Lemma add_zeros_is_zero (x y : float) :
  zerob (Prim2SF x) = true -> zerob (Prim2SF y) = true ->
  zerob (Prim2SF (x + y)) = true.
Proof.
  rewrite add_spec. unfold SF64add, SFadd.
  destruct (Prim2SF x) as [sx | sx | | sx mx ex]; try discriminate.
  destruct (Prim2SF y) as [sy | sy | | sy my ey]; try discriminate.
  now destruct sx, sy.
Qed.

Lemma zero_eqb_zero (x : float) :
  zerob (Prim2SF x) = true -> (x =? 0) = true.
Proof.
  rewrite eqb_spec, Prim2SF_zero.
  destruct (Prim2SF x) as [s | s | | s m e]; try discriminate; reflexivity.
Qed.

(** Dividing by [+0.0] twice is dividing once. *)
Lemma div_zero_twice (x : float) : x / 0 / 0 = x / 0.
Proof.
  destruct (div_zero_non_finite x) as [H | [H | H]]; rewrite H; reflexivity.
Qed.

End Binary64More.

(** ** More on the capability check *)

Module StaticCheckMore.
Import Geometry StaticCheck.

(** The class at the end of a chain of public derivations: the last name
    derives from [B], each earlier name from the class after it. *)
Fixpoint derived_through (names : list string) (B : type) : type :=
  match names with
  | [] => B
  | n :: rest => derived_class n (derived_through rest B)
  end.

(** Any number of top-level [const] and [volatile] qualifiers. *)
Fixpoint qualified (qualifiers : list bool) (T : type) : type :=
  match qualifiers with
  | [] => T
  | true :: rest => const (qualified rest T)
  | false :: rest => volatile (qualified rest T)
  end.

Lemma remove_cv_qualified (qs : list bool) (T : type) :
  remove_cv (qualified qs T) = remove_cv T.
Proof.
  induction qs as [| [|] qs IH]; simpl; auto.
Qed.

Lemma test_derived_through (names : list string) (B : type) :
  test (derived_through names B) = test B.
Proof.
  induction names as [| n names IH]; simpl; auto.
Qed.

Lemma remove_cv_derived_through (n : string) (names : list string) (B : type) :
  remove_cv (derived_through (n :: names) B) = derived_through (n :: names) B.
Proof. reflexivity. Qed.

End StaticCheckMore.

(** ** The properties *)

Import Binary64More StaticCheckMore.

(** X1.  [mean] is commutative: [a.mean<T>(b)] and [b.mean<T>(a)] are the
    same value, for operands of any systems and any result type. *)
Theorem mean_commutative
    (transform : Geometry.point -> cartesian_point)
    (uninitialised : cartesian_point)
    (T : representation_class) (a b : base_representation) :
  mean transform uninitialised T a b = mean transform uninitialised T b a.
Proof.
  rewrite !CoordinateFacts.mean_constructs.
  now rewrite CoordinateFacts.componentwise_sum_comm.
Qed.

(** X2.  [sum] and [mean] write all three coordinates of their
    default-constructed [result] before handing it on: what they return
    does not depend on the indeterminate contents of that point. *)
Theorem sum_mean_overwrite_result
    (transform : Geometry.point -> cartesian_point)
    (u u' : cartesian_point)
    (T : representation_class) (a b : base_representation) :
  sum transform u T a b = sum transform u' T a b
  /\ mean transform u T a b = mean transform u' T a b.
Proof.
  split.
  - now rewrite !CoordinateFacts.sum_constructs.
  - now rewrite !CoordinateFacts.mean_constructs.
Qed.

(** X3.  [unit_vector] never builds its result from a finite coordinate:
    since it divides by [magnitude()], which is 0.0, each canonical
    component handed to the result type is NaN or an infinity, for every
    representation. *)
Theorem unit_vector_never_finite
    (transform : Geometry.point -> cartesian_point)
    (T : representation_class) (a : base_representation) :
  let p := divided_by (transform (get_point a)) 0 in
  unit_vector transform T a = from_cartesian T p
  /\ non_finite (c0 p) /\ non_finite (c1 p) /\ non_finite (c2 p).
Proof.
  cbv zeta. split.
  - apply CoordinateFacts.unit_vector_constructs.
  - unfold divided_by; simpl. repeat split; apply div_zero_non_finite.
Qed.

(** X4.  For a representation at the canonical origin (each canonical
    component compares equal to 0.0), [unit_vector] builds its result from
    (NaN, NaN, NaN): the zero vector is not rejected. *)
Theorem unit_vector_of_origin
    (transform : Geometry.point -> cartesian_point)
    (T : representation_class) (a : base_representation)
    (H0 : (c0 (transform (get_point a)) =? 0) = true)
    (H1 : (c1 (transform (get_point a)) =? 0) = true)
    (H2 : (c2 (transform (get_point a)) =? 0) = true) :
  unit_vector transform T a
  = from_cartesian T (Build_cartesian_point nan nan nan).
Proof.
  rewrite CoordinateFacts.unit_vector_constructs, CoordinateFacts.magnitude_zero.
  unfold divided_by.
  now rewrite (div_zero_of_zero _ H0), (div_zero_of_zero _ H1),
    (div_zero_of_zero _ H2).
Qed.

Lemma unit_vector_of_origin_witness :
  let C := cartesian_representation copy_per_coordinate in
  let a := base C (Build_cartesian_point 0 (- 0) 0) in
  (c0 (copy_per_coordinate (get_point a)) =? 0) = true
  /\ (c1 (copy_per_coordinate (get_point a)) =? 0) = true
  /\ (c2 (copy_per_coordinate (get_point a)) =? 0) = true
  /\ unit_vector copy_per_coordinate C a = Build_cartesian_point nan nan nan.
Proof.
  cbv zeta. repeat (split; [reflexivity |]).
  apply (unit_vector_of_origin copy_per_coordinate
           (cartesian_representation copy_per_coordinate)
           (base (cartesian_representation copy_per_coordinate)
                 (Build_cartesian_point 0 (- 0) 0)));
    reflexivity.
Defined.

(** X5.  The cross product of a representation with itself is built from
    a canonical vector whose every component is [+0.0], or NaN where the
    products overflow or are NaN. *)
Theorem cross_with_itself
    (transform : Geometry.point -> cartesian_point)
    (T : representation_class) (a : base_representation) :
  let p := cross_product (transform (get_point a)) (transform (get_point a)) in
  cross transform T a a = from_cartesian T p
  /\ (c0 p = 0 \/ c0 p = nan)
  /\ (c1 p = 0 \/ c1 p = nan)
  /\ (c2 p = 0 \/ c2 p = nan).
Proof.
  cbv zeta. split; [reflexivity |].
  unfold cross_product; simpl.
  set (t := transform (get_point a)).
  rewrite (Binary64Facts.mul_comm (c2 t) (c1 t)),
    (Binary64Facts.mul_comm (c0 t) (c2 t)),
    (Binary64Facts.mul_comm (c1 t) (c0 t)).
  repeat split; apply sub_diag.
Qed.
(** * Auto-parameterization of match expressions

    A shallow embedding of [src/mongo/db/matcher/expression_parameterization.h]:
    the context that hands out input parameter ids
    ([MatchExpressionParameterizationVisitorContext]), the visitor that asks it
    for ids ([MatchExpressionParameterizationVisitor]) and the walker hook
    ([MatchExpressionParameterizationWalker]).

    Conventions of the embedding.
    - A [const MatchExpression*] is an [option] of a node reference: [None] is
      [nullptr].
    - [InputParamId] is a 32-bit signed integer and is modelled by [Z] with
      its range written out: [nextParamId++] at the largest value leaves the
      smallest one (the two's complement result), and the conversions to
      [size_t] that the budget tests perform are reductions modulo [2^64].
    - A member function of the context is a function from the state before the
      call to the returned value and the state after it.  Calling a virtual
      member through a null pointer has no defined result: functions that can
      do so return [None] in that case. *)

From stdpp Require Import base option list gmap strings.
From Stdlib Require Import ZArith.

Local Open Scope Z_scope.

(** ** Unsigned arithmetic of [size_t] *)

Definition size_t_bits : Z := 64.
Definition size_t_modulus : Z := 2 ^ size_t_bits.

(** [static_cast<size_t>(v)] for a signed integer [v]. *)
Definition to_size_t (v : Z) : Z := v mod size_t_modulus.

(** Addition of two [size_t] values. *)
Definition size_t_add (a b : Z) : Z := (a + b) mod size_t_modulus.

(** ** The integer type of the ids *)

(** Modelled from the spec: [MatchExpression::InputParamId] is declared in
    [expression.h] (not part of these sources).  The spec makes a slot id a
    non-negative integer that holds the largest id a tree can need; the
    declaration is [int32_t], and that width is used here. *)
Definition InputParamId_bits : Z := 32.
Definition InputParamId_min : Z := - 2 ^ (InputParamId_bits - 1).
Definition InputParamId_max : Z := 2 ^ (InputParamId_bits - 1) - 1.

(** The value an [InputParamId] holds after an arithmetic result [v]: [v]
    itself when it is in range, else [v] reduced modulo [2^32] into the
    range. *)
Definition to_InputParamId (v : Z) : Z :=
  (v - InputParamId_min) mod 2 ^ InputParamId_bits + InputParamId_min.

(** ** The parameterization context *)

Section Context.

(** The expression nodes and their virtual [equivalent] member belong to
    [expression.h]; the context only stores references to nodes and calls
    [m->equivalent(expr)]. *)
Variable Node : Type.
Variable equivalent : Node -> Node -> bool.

------------

_Activity_
In the listing above, locate the line with "(** * Auto-parameterization" and the line with "its range written", then extract exactly those lines and every line between them, and nothing more.

_Exercise answer_
(** * Auto-parameterization of match expressions

    A shallow embedding of [src/mongo/db/matcher/expression_parameterization.h]:
    the context that hands out input parameter ids
    ([MatchExpressionParameterizationVisitorContext]), the visitor that asks it
    for ids ([MatchExpressionParameterizationVisitor]) and the walker hook
    ([MatchExpressionParameterizationWalker]).

    Conventions of the embedding.
    - A [const MatchExpression*] is an [option] of a node reference: [None] is
      [nullptr].
    - [InputParamId] is a 32-bit signed integer and is modelled by [Z] with
      its range written out: [nextParamId++] at the largest value leaves the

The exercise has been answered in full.